§ **WHAT TO PRODUCE**
Your answer should consist only of the lines below from the one with "by (intros z;" through the one with "(** ** The agents of a manager *)", copied exactly.

§ **DATA SHOWN**
※ ※ ※

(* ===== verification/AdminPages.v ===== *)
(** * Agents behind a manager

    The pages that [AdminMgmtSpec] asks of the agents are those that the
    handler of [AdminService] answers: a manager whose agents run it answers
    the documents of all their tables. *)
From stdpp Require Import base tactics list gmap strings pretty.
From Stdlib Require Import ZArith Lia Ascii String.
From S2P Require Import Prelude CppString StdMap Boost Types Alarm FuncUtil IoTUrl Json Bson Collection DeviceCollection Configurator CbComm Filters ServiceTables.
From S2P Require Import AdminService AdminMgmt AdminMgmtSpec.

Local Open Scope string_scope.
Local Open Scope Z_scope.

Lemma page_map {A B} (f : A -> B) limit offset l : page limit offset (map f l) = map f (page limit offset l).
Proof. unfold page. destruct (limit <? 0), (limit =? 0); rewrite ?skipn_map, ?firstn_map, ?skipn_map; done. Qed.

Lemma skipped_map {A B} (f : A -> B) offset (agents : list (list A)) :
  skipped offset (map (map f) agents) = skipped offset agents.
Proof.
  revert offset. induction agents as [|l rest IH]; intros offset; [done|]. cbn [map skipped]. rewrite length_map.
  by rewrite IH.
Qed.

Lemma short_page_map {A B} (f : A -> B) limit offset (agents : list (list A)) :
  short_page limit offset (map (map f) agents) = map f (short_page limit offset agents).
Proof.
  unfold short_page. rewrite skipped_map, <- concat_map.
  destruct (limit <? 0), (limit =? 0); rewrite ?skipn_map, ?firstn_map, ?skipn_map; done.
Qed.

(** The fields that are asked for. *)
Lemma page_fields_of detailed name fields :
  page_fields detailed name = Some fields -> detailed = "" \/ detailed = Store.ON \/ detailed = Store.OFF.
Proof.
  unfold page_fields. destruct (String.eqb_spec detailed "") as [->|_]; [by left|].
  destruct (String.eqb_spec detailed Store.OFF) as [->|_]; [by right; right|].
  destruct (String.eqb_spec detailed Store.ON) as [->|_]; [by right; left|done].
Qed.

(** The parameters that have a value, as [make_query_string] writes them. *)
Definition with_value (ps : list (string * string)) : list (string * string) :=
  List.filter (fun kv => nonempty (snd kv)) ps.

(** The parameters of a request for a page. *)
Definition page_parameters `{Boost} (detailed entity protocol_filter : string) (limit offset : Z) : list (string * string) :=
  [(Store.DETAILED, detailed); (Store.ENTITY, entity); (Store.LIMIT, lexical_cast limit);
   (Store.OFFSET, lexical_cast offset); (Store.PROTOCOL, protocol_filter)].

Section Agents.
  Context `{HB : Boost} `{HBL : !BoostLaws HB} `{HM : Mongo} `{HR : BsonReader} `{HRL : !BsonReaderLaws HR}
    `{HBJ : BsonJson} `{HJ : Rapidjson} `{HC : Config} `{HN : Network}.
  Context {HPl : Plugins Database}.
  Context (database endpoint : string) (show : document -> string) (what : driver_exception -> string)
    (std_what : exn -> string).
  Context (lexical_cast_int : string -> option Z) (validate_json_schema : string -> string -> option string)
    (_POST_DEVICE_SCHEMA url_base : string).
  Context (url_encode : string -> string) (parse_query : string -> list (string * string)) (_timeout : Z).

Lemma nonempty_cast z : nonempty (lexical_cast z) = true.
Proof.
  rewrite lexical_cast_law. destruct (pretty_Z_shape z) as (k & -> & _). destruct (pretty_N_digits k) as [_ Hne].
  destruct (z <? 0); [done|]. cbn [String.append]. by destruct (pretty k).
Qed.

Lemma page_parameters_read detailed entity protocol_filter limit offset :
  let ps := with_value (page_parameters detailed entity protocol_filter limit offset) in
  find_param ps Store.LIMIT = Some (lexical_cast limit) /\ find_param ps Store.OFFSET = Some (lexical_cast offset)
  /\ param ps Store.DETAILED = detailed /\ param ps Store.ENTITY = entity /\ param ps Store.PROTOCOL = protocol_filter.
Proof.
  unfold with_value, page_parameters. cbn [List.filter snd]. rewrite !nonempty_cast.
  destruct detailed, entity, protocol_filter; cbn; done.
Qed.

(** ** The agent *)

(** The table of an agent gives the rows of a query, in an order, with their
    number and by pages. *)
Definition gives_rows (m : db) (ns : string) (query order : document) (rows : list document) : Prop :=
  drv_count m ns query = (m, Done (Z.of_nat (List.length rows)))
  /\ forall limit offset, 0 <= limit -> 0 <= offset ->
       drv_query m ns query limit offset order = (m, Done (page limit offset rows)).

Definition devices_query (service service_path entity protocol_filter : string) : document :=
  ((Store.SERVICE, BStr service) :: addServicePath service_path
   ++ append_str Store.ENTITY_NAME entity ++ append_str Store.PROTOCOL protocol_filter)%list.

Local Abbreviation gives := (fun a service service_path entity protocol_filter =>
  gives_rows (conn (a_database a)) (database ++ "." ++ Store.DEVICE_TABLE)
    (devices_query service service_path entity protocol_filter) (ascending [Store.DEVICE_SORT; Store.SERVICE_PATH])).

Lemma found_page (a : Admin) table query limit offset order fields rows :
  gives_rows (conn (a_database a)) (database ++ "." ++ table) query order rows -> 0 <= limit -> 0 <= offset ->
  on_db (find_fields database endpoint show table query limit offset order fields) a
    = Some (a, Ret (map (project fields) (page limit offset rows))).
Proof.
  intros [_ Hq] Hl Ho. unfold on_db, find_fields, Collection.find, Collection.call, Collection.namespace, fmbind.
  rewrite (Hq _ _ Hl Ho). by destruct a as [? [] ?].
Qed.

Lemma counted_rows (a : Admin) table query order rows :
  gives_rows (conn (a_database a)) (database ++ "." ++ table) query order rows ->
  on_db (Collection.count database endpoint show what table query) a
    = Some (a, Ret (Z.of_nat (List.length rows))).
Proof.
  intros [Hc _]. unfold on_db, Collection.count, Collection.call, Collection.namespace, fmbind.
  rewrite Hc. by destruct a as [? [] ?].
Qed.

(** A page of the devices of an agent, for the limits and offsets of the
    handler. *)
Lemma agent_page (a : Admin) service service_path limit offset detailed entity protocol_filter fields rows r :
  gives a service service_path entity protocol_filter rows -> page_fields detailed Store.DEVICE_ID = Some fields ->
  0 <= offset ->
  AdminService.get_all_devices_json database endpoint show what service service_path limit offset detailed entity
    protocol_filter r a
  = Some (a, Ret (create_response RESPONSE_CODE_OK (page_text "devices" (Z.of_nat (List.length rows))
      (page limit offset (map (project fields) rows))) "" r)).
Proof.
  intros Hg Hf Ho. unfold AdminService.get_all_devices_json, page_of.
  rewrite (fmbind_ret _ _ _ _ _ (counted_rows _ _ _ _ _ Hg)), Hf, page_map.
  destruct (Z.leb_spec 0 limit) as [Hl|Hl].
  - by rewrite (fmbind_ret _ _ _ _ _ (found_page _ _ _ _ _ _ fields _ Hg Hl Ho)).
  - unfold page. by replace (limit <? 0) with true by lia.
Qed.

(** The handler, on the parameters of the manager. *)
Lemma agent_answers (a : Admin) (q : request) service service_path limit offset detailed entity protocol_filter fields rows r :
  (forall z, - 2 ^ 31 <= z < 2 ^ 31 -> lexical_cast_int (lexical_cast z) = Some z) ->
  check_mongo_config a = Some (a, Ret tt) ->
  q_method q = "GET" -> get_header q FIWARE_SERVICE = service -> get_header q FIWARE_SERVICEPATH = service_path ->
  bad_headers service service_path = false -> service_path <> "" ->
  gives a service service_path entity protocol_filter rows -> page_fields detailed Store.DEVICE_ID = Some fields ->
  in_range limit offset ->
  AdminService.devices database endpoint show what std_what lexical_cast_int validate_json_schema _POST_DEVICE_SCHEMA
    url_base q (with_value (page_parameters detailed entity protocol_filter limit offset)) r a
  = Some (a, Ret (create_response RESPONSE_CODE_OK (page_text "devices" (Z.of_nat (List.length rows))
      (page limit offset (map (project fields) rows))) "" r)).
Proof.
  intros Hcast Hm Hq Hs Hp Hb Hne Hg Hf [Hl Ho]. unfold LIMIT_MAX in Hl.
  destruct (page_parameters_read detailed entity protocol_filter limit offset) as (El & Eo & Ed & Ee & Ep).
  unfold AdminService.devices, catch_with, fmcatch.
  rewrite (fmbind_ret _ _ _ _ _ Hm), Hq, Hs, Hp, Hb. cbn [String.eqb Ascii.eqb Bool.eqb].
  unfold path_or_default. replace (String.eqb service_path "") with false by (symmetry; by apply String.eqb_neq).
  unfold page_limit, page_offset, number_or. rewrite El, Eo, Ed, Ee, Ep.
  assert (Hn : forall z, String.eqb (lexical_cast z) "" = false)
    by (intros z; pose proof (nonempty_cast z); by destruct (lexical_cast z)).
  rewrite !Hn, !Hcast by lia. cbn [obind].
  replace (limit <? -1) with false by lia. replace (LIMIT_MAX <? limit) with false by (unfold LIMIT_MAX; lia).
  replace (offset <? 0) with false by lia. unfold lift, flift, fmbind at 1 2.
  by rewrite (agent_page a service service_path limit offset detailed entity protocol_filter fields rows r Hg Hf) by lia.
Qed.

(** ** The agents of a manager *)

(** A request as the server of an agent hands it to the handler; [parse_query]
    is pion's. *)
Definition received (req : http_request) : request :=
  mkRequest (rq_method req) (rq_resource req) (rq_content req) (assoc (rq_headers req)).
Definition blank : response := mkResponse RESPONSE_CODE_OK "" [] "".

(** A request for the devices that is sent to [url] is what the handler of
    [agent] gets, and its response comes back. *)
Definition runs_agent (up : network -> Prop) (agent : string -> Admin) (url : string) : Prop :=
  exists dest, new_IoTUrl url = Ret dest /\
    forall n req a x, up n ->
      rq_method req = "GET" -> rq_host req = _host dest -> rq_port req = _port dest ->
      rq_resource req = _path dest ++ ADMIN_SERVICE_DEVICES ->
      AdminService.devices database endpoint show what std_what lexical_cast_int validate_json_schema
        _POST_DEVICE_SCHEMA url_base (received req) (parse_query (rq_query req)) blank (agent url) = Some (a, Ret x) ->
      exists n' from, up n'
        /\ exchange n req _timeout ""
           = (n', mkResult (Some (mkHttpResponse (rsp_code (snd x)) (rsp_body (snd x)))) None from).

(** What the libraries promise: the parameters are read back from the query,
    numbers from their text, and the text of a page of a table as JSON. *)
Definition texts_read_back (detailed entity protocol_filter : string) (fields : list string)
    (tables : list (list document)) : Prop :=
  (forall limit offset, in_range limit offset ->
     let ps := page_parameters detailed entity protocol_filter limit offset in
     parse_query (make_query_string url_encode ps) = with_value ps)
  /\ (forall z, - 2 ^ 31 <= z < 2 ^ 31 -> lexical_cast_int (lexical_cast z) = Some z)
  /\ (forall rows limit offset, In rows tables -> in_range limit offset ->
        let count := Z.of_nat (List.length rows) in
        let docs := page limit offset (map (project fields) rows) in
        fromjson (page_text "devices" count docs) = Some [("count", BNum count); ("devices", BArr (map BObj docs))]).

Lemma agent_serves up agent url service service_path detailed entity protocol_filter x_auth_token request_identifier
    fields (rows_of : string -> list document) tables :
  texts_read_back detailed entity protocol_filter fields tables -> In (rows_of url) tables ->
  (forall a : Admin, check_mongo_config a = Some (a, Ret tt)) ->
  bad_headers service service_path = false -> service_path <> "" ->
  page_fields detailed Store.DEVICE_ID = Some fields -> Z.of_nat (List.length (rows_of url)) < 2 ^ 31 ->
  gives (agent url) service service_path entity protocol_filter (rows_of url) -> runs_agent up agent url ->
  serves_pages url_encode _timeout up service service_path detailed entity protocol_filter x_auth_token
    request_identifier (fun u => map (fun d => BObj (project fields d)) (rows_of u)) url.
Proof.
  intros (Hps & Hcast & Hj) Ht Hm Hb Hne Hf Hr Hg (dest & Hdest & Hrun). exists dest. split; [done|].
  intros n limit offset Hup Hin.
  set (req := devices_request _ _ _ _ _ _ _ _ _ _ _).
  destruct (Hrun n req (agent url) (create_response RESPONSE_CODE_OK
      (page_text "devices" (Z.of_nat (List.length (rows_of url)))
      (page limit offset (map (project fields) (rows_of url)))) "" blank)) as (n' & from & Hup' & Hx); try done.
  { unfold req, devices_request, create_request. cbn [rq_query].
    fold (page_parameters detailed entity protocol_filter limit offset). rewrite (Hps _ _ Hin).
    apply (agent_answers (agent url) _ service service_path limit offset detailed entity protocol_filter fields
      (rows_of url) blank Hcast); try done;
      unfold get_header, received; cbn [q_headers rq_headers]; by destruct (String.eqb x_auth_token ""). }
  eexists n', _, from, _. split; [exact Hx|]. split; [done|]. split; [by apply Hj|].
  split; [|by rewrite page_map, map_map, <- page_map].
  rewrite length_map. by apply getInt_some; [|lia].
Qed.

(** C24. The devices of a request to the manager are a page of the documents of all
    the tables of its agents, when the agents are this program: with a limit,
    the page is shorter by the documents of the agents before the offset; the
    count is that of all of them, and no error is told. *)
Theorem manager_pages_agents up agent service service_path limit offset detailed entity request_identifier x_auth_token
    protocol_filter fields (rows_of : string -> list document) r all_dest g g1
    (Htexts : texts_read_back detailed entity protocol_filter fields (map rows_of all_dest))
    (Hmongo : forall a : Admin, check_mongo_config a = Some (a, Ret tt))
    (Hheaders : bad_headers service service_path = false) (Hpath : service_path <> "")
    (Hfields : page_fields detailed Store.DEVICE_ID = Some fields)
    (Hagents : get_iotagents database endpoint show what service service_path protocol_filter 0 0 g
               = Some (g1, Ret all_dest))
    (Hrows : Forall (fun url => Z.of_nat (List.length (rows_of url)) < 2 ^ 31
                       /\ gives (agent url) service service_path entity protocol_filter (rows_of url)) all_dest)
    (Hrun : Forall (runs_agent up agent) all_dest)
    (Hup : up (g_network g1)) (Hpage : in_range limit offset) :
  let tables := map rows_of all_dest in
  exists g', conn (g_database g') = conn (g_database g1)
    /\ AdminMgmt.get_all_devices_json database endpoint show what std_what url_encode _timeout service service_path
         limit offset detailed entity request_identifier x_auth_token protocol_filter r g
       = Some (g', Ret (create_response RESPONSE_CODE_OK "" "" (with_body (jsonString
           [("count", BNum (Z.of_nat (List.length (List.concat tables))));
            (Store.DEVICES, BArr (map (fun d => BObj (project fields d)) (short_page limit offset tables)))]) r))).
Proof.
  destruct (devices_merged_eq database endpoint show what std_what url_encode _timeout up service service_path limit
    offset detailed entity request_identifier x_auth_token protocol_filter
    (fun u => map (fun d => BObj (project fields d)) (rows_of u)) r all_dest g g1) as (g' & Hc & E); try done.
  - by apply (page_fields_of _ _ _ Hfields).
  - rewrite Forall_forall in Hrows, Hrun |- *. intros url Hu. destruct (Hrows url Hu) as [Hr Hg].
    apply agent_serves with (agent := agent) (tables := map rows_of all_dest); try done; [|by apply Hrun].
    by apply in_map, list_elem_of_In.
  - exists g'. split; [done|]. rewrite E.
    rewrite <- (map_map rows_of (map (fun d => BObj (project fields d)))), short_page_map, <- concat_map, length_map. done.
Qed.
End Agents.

※ ※ ※

§ **ANSWER SECTION**
    by (intros z; pose proof (nonempty_cast z); by destruct (lexical_cast z)).
  rewrite !Hn, !Hcast by lia. cbn [obind].
  replace (limit <? -1) with false by lia. replace (LIMIT_MAX <? limit) with false by (unfold LIMIT_MAX; lia).
  replace (offset <? 0) with false by lia. unfold lift, flift, fmbind at 1 2.
  by rewrite (agent_page a service service_path limit offset detailed entity protocol_filter fields rows r Hg Hf) by lia.
Qed.

(** ** The agents of a manager *)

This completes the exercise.